For the twins, both high school graduates, those scrapes were mostly minor, 
court records show. In addition to the two pending cases against him, 
Brandon pleaded no contest to a marijuana possession charge in 2001, and a 
marijuana possession charge against him last year was dismissed. Randon was 
found innocent by a judge after being charged with marijuana possession in 
2002 and he is awaiting trial on a 2003 charge of illegally carrying a 
weapon. More than a dozen other stops by police did not result in arrests, 
the twins said.

If there is any reason for the family to show up on police radar, it would 
be the twins' older brother, Percy Franklin. Franklin was one of seven 
members convicted for their roles in the so-called 7th Ward Soldiers, a 
street-level drug gang involved in six murders and eight attempted murders. 
Cynthia Franklin went to her death trying to convince people Percy's 
conviction was a raw deal. While the other six gang members are serving 
life prison sentences, Franklin is serving 20 years because none of the 
violence and only a minimal amount of drugs were pinned on him. Upon 
Franklin's sentencing, then-U.S. District Judge Edith Brown Clement found 
he had "operated only at the fringes of the conspiracy."

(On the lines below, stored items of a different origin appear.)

Lemma mkdir_rec_succ n : ∀ p w,
  (length (pathlib.names p) ≤ n)%nat →
  Path_ops.mkdir_rec (S n) p w = Path_ops.mkdir_rec n p w.
Proof.
  induction n as [|n IH]; intros p w Hn.
  - assert (pathlib.names p = []) as Hnil
      by (destruct (pathlib.names p); [done|simpl in Hn; lia]).
    simpl. unfold try_except.
    destruct (os.mkdir p w) as [[[]|e] w1]; [done|].
    destruct e; try done.
    rewrite decide_True by by apply parent_of_anchor. done.
  - change (Path_ops.mkdir_rec (S (S n)) p w) with
      (try_except (os.mkdir p) (λ e,
         match e with
         | FileNotFoundError =>
             if decide (pathlib.parent p = p) then raise e
             else (Path_ops.mkdir_rec (S n) (pathlib.parent p);;
                   Path_ops.mkdir_here p)
         | _ => Path_ops.exist_ok_handler p e
         end) w).
    change (Path_ops.mkdir_rec (S n) p w) with
      (try_except (os.mkdir p) (λ e,
         match e with
         | FileNotFoundError =>
             if decide (pathlib.parent p = p) then raise e
             else (Path_ops.mkdir_rec n (pathlib.parent p);;
                   Path_ops.mkdir_here p)
         | _ => Path_ops.exist_ok_handler p e
         end) w).
    unfold try_except.
    destruct (os.mkdir p w) as [[[]|e] w1]; [done|].
    destruct e; try done.
    destruct (decide _); [done|].
    unfold mbind, M_bind. rewrite IH; [done|].
    rewrite length_names_parent. lia.
Qed.

Lemma mkdir_rec_enough k p w :
  Path_ops.mkdir_rec (length (pathlib.names p) + k) p w = Path_ops.mkdir p w.
Proof.
  induction k as [|k IH].
  - by rewrite Nat.add_0_r.
  - rewrite Nat.add_succ_r, mkdir_rec_succ by lia. exact IH.
Qed.


(** ** Building a sink keeps the directories *)

Lemma keep_dirs_node f g k b :
  os.node f k = Some (Dir b) →
  ∃ b', os.node (MkFS (logger_ops.keep_dirs (nodes f) g) (cwd f)) k
          = Some (Dir b').
Proof.
  unfold os.node, logger_ops.keep_dirs. simpl. intros Hk.
  destruct k as [|c k].
  - destruct ((_ ∪ g) !! []) as [[|b1]|]; by eexists.
  - exists b. apply lookup_union_Some_l. by apply map_lookup_filter_Some.
Qed.

Lemma keep_dirs_walk f g ns : ∀ cur k,
  os.walk f cur ns = Ok k →
  os.walk (MkFS (logger_ops.keep_dirs (nodes f) g) (cwd f)) cur ns = Ok k.
Proof.
  induction ns as [|c ns IH]; intros cur k Hw; simpl in *; [done|].
  destruct (os.node f cur) as [[|b]|] eqn:Hc; try done.
  destruct (keep_dirs_node f g cur b Hc) as [b' ->]. by apply IH.
Qed.

Lemma keep_dirs_is_dir f g p :
  os.is_dir f p = true →
  os.is_dir (MkFS (logger_ops.keep_dirs (nodes f) g) (cwd f)) p = true.
Proof.
  unfold os.is_dir, os.node_at, os.locate. simpl.
  destruct (os.walk f _ _) as [k|e] eqn:Hw; [|done].
  rewrite (keep_dirs_walk f g _ _ k Hw).
  destruct (os.node f k) as [[|b]|] eqn:Hk; try done.
  by destruct (keep_dirs_node f g k b Hk) as [b' ->].
Qed.

Lemma built_is_dir fsi p rot ret comp f q :
  os.is_dir f q = true →
  os.is_dir (snd (logger_ops.built fsi p rot ret comp f)) q = true.
Proof. apply keep_dirs_is_dir. Qed.

(** ** Running the module's functions *)

Section run.

Variable get_system_env_dir : gmap string string → Path.
Variable upper : string → string.
Variable file_sink_init :
  Path → option string → option string → option string → FileSystem →
  option Exn * gmap (list string) Node.

Local Abbreviation get_log_dir := (logger.get_log_dir get_system_env_dir).
Local Abbreviation resolve_log_dir := (logger.resolve_log_dir get_system_env_dir).
Local Abbreviation env_overrides := (logger.env_overrides upper).
Local Abbreviation add_file_sinks :=
  (logger.add_file_sinks get_system_env_dir file_sink_init).
Local Abbreviation setup_logger :=
  (logger.setup_logger get_system_env_dir upper file_sink_init).
Local Abbreviation file_part := (logger.file_part file_sink_init).

Lemma env_overrides_run a w :
  env_overrides a w =
    (Ok (MkArgs (upper (default (log_level a) (environ w !! "LOG_LEVEL")))
           (log_dir a)
           (default (rotation a) (environ w !! "LOG_ROTATION"))
           (default (retention a) (environ w !! "LOG_RETENTION"))
           (compression a) (enable_console a) (enable_file a)), w).
Proof. reflexivity. Qed.

Lemma get_log_dir_run w :
  get_log_dir w =
    (Ok (if truthy (environ w !! "LOG_DIR")
         then pathlib.of_string (default "" (environ w !! "LOG_DIR"))
         else get_system_env_dir (environ w) // "logs"), w).
Proof.
  unfold logger.get_log_dir, os.getenv, system_env_dir, mbind, M_bind,
    get_world, mret, M_ret.
  by destruct (truthy _).
Qed.

(** Resolving the directory reads the environment and nothing else. *)
Lemma resolve_log_dir_env a w d :
  resolve_log_dir a w = (Ok d, w) →
  ∀ w', environ w' = environ w → resolve_log_dir a w' = (Ok d, w').
Proof.
  unfold logger.resolve_log_dir. intros H w' He.
  destruct (log_dir a).
  - unfold mret, M_ret in *. congruence.
  - rewrite get_log_dir_run in *. rewrite He. congruence.
Qed.

Lemma resolve_log_dir_total a w : ∃ d, resolve_log_dir a w = (Ok d, w).
Proof.
  unfold logger.resolve_log_dir. destruct (log_dir a); [by eexists|].
  rewrite get_log_dir_run. by eexists.
Qed.

Lemma mkdir_transfer d w r wm :
  Path_ops.mkdir d w = (r, wm) →
  ∀ w', fs w' = fs w → Path_ops.mkdir d w' = (r, set_fs (fs wm) w').
Proof.
  intros H w' Hf. destruct (mkdir_fs_only d (fs w)) as (r0 & f0 & H0).
  rewrite (H0 w eq_refl) in H. injection H as <- <-.
  by rewrite (H0 w' Hf).
Qed.

(** The body of [if enable_file:]. *)
Lemma add_file_sinks_run a w d r wm :
  resolve_log_dir a w = (Ok d, w) →
  Path_ops.mkdir d w = (r, wm) →
  add_file_sinks a w =
    match r with
    | Raise e => (Raise e, wm)
    | Ok _ =>
        match file_part d a (fs wm) (handlers w) with
        | (Some e, f, hs) =>
            (Raise e, MkWorld (environ w) f hs (emissions w))
        | (None, f, hs) =>
            (Ok (),
             MkWorld (environ w) f hs
               (emissions w ++
                  [logger_ops.deliver hs (MkRecord "INFO" 20 (info_message d))])%list)
        end
    end.
Proof.
  intros Hd Hm.
  pose proof (mkdir_transfer _ _ _ _ Hm w eq_refl) as Hm'.
  assert (wm = set_fs (fs wm) w) as Hwm by congruence.
  unfold logger.add_file_sinks, mbind, M_bind. rewrite Hd, Hm.
  destruct r as [[]|e]; [|done].
  rewrite Hwm.
  unfold logger_ops.add, logger_ops.build_sink, logger_ops.info,
    logger_ops.log, logger.file_part, modify, mbind, M_bind, get_world, raise,
    mret, M_ret.
  cbn [level_no String.eqb Ascii.eqb Bool.eqb].
  cbn [set_handlers set_emissions set_fs environ fs handlers emissions fst snd].
  destruct (fst (logger_ops.built _ (d // combined_name) _ _ _ _)); [done|].
  cbn [set_handlers set_emissions set_fs environ fs handlers emissions fst snd].
  destruct (fst (logger_ops.built _ (d // error_name) _ _ _ _)); [done|].
  cbn [set_handlers set_emissions set_fs environ fs handlers emissions fst snd].
  by rewrite <- ?app_assoc.
Qed.

(** [setup_logger], statement by statement. *)
Lemma setup_logger_run a w a' d r wm :
  env_overrides a w = (Ok a', w) →
  resolve_log_dir a w = (Ok d, w) →
  Path_ops.mkdir d w = (r, wm) →
  setup_logger a w =
    match console_part a' with
    | None =>
        (Raise (ValueError ("Level '" ++ log_level a' ++ "' does not exist")),
         set_handlers [] w)
    | Some hc =>
        if enable_file a then
          match r with
          | Raise e => (Raise e, MkWorld (environ w) (fs wm) hc (emissions w))
          | Ok _ =>
              match file_part d a' (fs wm) hc with
              | (Some e, f, hs) =>
                  (Raise e, MkWorld (environ w) f hs (emissions w))
              | (None, f, hs) =>
                  (Ok (),
                   MkWorld (environ w) f hs
                     (emissions w ++
                        [logger_ops.deliver hs
                           (MkRecord "INFO" 20 (info_message d));
                         logger_ops.deliver hs
                           (MkRecord "DEBUG" 10
                              (debug_message (log_level a')
                                 (enable_console a) (enable_file a)))])%list)
              end
          end
        else
          (Ok (),
           MkWorld (environ w) (fs w) hc
             (emissions w ++
                [logger_ops.deliver hc
                   (MkRecord "DEBUG" 10
                      (debug_message (log_level a')
                         (enable_console a) (enable_file a)))])%list)
    end.
Proof.
  intros Ha Hd Hm.
  assert (resolve_log_dir a' = resolve_log_dir a) as Hres.
  { rewrite env_overrides_run in Ha. by injection Ha as <-. }
  assert (enable_console a' = enable_console a ∧
          enable_file a' = enable_file a) as [Hc Hf].
  { rewrite env_overrides_run in Ha. by injection Ha as <-. }
  unfold logger.setup_logger.
  unfold mbind at 1. unfold M_bind at 1. rewrite Ha.
  unfold logger_ops.remove, logger_ops.debug, logger_ops.log, console_part.
  rewrite Hc, Hf.
  unfold mbind, M_bind, modify, when.
  destruct (enable_console a).
  - unfold logger_ops.add, logger_ops.build_sink, mbind, M_bind, mret, M_ret.
    destruct (level_no (log_level a')) as [n|]; [|done].
    unfold modify. simpl option_bind. cbv iota beta.
    destruct (enable_file a); [|done].
    set (w1 := set_handlers _ (set_handlers [] w)).
    rewrite (add_file_sinks_run a' w1 d r (set_fs (fs wm) w1)).
    + destruct r as [[]|e]; [|done]. subst w1.
      cbn [set_handlers set_emissions set_fs environ fs handlers emissions app].
      destruct (logger.file_part _ _ _ _ _) as [[[e|] f] hs]; [done|].
      cbn [set_handlers set_emissions set_fs environ fs handlers emissions].
      by rewrite <- ?app_assoc.
    + rewrite Hres. by apply (resolve_log_dir_env a w d).
    + by apply (mkdir_transfer d w r wm).
  - unfold mret, M_ret.
    destruct (enable_file a); [|done].
    set (w1 := set_handlers [] w).
    rewrite (add_file_sinks_run a' w1 d r (set_fs (fs wm) w1)).
    + destruct r as [[]|e]; [|done]. subst w1.
      cbn [set_handlers set_emissions set_fs environ fs handlers emissions app].
      destruct (logger.file_part _ _ _ _ _) as [[[e|] f] hs]; [done|].
      cbn [set_handlers set_emissions set_fs environ fs handlers emissions].
      by rewrite <- ?app_assoc.
    + rewrite Hres. by apply (resolve_log_dir_env a w d).
    + by apply (mkdir_transfer d w r wm).
Qed.

Lemma setup_logger_inputs a w :
  ∃ a' d r wm,
    env_overrides a w = (Ok a', w) ∧
    resolve_log_dir a w = (Ok d, w) ∧
    Path_ops.mkdir d w = (r, wm).
Proof.
  destruct (resolve_log_dir_total a w) as [d Hd].
  destruct (Path_ops.mkdir d w) as [r wm] eqn:Hm.
  eexists _, d, r, wm. split; [apply env_overrides_run|done].
Qed.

Regardless of the family history, family members said the decision to call 
Schnapp to the scene of Cynthia Franklin's death was callous, provocative 
and unnecessary.

"My mom is dead and suddenly this is all about Jake Schnapp trying to put 
me in jail. He has a vendetta," Brandon said.

John Fuller, an attorney for the family, was called to the house after 
police declared it a crime scene. He said the discovery of the gun was 
clearly the result of an illegal search.

"The tears weren't even dry on those people's faces and you had cops using 
this death as a pretense to conduct a search," Fuller said. "Then they say 
they saw an AK-47 in plain view? What's the chance of having an AK-47 in 
plain view in your mother's house? Especially after you call the police. I 
have a problem with that. . . . Bad searches happen every day, but this was 
repulsive."

The situation may have been unusual, Defillo said, but the officials at the 
scene went by the book. He even credited the officers for showing restraint 
in the face of hostile family members and friends.

"It's an unfortunate situation, but if we haven't determined that the death 
is from natural causes, we call it a crime scene," he said. "It was a tough 
situation for the officers. There was a lot of vulgarity toward the 
investigators."

A cousin of the twins, Mark Rainey, was arrested at the scene on charges of 
disturbing the peace and trying to incite a riot, but those charges were 
later dismissed.

One of Cynthia Franklin's sisters, Pamela Monroe, admitted family and 
friends at the scene were very vocal in expressing their displeasure toward 
the officers. But for good reason, she said.

"We were upset, yeah, but all Brandon was saying was don't let Jake Schnapp 
inside the house because he just went to court on him," Monroe said. "My 
sister died in her sleep and police turned it into a damn circus."